The general property tax consists of a number of different parts which are best considered separately.
1 See Chapter VII. for shifting to foreigners.
2 See pp. 140 ff., and p. 177.
Such a separation is legitimate since the tax falls apart in the practice of assessment. It falls naturally into at least two great divisions, a tax on real estate and a tax on personal property. The tax on real estate may be regarded as of two parts, a tax on land and a tax on buildings. In the general property tax, the tax on land is assessed according to the selling value. When the land is used for agricultural purposes the incidence of the tax lies between the owner and the user of the commodities produced.1 Can the owner shift the tax to the consumer ? If this happens, it means a rise in prices which again means an extension of the margin of cultivation, marginal lands being untaxed, as having no price, or less heavily taxed. But such a rise in price may affect consumption and lessen the demand at the same time that it tempts to the creation of a new supply, thus inducing a fall in prices. But as cultivators of land do not readily withdraw from their position, those on or near the margin of cultivation will suffer severely, but will generally hold on until their profits are gone, often until they are ruined. The conditions under which agricultural products are sold to-day are beyond the control of any one set of producers. The full burden of the taxes upon agricultural land, therefore, falls upon the farmers.
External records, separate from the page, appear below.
Lemma find_none_all A (f : A -> bool) l :
  Forall (fun a => f a = false) l -> find f l = None.
Proof. induction 1 as [|a l Ha _ IH]; simpl; [reflexivity | now rewrite Ha]. Qed.

(** X4.  [headerValue] compares header names without regard to case and
    returns the value of the first header that matches; when none
    matches it returns the empty string. *)
Theorem headerValue_first_match msg name :
  (forall pre n v post,
     headers msg = (pre ++ (n, v) :: post)%list ->
     toLowerCase n = toLowerCase name ->
     Forall (fun h => toLowerCase (fst h) <> toLowerCase name) pre ->
     headerValue msg name = v) /\
  (Forall (fun h => toLowerCase (fst h) <> toLowerCase name) (headers msg) ->
   headerValue msg name = "").
Proof.
  assert (forall l,
            Forall (fun h : string * string =>
                      toLowerCase (fst h) <> toLowerCase name) l ->
            Forall (fun h => String.eqb (toLowerCase (fst h))
                               (toLowerCase name) = false) l) as Hneq.
  { intros l H. eapply Forall_impl; [|exact H].
    intros h Hh. now apply String.eqb_neq. }
  unfold headerValue. split.
  - intros pre n v post -> Hn Hpre.
    rewrite (find_first _ _ _ (n, v) _ (Hneq _ Hpre)); [reflexivity|].
    simpl. now apply String.eqb_eq.
  - intros H. now rewrite (find_none_all _ _ _ (Hneq _ H)).
Qed.
(** ** Faults that fail *)

(** X15: [handle_page_fault] returns false in exactly two situations: the
    entry is not private, or its frame does not have count 1 and no frame
    is free for the copy.  Whenever it returns false it has changed
    nothing. *)
Theorem handle_page_fault_false_iff vpn rw s e c b s' :
  let op_index := vpn / NR_PTES_PER_PAGE in
  let ip_index := vpn `mod` NR_PTES_PER_PAGE in
  length (mapcounts s) = NR_PAGEFRAMES →
  cur_pte s op_index ip_index = Some e →
  mapcounts s !! pfn e = Some c →
  handle_page_fault vpn rw s = Some (b, s') →
  (b = false ↔
     private e = false ∨
     (c ≠ 1%Z ∧ ∀ f, mapcounts s !! f ≠ Some 0%Z)) ∧
  (b = false → s' = s).
Proof.
  intros op_index ip_index Hlen He Hc Hpf.
  destruct (handle_page_fault_outcomes _ _ _ _ _ Hlen Hpf)
    as (d & e0 & Hd & He0 & Hcases).
  fold op_index ip_index in Hd, He0, Hcases.
  assert (e0 = e) as ->.
  { apply cur_pte_directory in He as (d' & Hd' & He').
    rewrite Hd in Hd'. injection Hd' as <-. congruence. }
  destruct Hcases as [(Hp & -> & ->)|(Hp & c0 & Hc0 &
    [(-> & -> & ->)|[(Hc1 & Hex & -> & ->)|(Hc1 & i & c' & Hi & _ & -> & _)]])].
  - split; [|done]. split; [by left|done].
  - split; [|done]. split; [done|].
    intros [Hnp|[Hne _]]; congruence.
  - split; [|done]. split; [|done]. intros _. right.
    split; [congruence|]. intros f Hf.
    pose proof (lookup_lt_Some _ _ _ Hf) as Hlt.
    apply (first_free_None _ _ _ Hex f); [lia|done].
  - split; [|done]. split; [done|].
    destruct (first_free_Some _ _ _ _ Hi) as (_ & Hz & _).
    intros [Hnp|[_ Hall]]; [congruence|]. by destruct (Hall i).
Qed.

(** X16: in a state reached from the initial one (allocations returning
    zero-filled memory), a fault on a page whose entry is not valid is
    always refused: [handle_page_fault] returns false and changes nothing,
    it never maps a page on demand. *)
Theorem handle_page_fault_unmapped ops s vpn rw e :
  run ops initial_state = Some s →
  cur_pte s (vpn / NR_PTES_PER_PAGE) (vpn `mod` NR_PTES_PER_PAGE) = Some e →
  valid e = false →
  handle_page_fault vpn rw s = Some (false, s).
Proof.
  intros Hrun He Hv.
  pose proof (run_entries_ok _ _ _ wf_initial_state state_entries_ok_initial
                Hrun) as Hok.
  apply Forall_cons in Hok as [Hcur _].
  destruct (Hcur _ _ _ He) as (Hzero & _).
  apply (handle_page_fault_not_private vpn rw s e He).
  by rewrite (Hzero Hv).
Qed.

End Vm.

(** * Concrete instances *)

(** The sample states are the results of runs from the initial state. *)
Lemma sample_states_reachable :
  run 4 4 [AllocPage 0 RW_WRITE; AllocPage 1 RW_READ] (initial_state 4 4) =
    Some demo_two_pages ∧
  run 4 4 [AllocPage 0 RW_WRITE; AllocPage 1 RW_READ; SwitchProcess 7]
    (initial_state 4 4) = Some demo_forked ∧
  run 4 4 [AllocPage 0 RW_WRITE; AllocPage 1 RW_WRITE; SwitchProcess 7;
           AllocPage 2 RW_WRITE; AllocPage 3 RW_WRITE]
    (initial_state 4 4) = Some demo_full ∧
  run 4 4 [AllocPage 0 RW_WRITE; AllocPage 1 RW_READ; FreePage 0]
    (initial_state 4 4) = Some demo_freed ∧
  run 4 4 demo_trace (initial_state 4 4) = Some demo_trace_end.
Proof. repeat split; vm_compute; reflexivity. Qed.

Ltac solve_wf :=
  repeat first [lia | reflexivity | split | apply Forall_nil | apply Forall_cons].

(** ** C1 *)

Lemma switch_process_fork_shares_witness :
  wf_state 4 4 demo_two_pages ∧
  find_process 7 (processes demo_two_pages) = None ∧
  ∃ s', switch_process 4 zero_process_mem (λ _, zero_directory_mem) 7
          demo_two_pages = Some s' ∧
        cur_pte s' 0 0 = Some (Pte true false 0 true) ∧
        mapcounts s' !! 0 = Some 2%Z.
Proof.
  assert (wf_state 4 4 demo_two_pages) as Hwf by solve_wf.
  split; [exact Hwf|]. split; [reflexivity|].
  destruct (switch_process_fork_shares 4 4 zero_process_mem
              (λ _, zero_directory_mem) 7 demo_two_pages Hwf eq_refl)
    as (s' & parent' & Hs & _ & _ & _ & Hall).
  { vm_compute. repeat constructor. }
  destruct (Hall 0 0 (Pte true true 0 true) eq_refl eq_refl)
    as (Hchild & _ & c & Hc & _ & _ & Htwo).
  exists s'. split; [exact Hs|]. split; [exact Hchild|].
  injection Hc as <-. exact (Htwo eq_refl eq_refl).
Defined.

(** ** C2 *)

Lemma handle_page_fault_cases_witness :
  cur_pte demo_forked 0 0 = Some (Pte true false 0 true) ∧
  (∃ i s', handle_page_fault 4 4 0 RW_WRITE demo_forked = Some (true, s') ∧
           cur_pte s' 0 0 = Some (Pte true true i true) ∧
           mapcounts s' !! i = Some 1%Z ∧ mapcounts s' !! 0 = Some 1%Z) ∧
  handle_page_fault 4 4 1 RW_WRITE demo_forked = Some (false, demo_forked) ∧
  (∃ s', handle_page_fault 4 4 0 RW_WRITE demo_two_pages = Some (true, s') ∧
         mapcounts s' = mapcounts demo_two_pages).
Proof.
  split; [reflexivity|]. split; [|split].
  - destruct (handle_page_fault_cases 4 4 0 RW_WRITE demo_forked
                (Pte true false 0 true) eq_refl) as (_ & _ & Hshared).
    destruct (Hshared eq_refl 2%Z eq_refl) as (i & s' & Hpf & _ & _ & Hpte &
      Hnew & Hold & _); [lia|reflexivity|by exists 2|].
    exists i, s'. split_and!; [exact Hpf|exact Hpte|exact Hnew|exact Hold].
  - destruct (handle_page_fault_cases 4 4 1 RW_WRITE demo_forked
                (Pte true false 1 false) eq_refl) as (Hnot & _).
    exact (Hnot eq_refl).
  - destruct (handle_page_fault_cases 4 4 0 RW_WRITE demo_two_pages
                (Pte true true 0 true) eq_refl) as (_ & Hexcl & _).
    destruct (Hexcl eq_refl eq_refl) as (s' & Hpf & _ & Hmc & _).
    exists s'. split; [exact Hpf|exact Hmc].
Defined.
1 For America, the tenant may be considered as a consumer of utilities, residence, etc. ; so few farms, or productive lands, are rented that they need not be considered.
In the United States, inasmuch as the farmers are seldom the owners of any considerable amount of untaxed personal property, they bear far more than theirproportionate share of the commonwealth taxes and often also of the local taxes.
When land is used for other purposes than agriculture, it is generally best considered in connection with the buildings on it. The incidence of the general property tax on houses and the land they occupy will vary from locality to locality with the demand for such houses and the supply. Houses cannot be readily torn down or fundamentally altered without great loss: consequently if the supply of rentable houses is larger than the demand, the tax on the buildings will fall wholly on the owner. It can be shifted to the tenant only when the supply of houses is very limited. In America these two cases are both frequently illustrated.
The incidence of that part of the general property tax which is assessed upon personal property or upon invested capital is very difficult to trace. If the tax were well and universally assessed upon all such capital, it could not, regularly, be shifted from the owner at all. There is no free field for this capital to invade. But when the tax is evaded by a considerable proportion of the capital, then the tax can be shifted to the borrower and will be so in the main.1
It will be seen even from this brief statement of the facts of shifting concerning the general property tax that the incidence is different from the intended incidence wherever that tax fails of forming a complete system.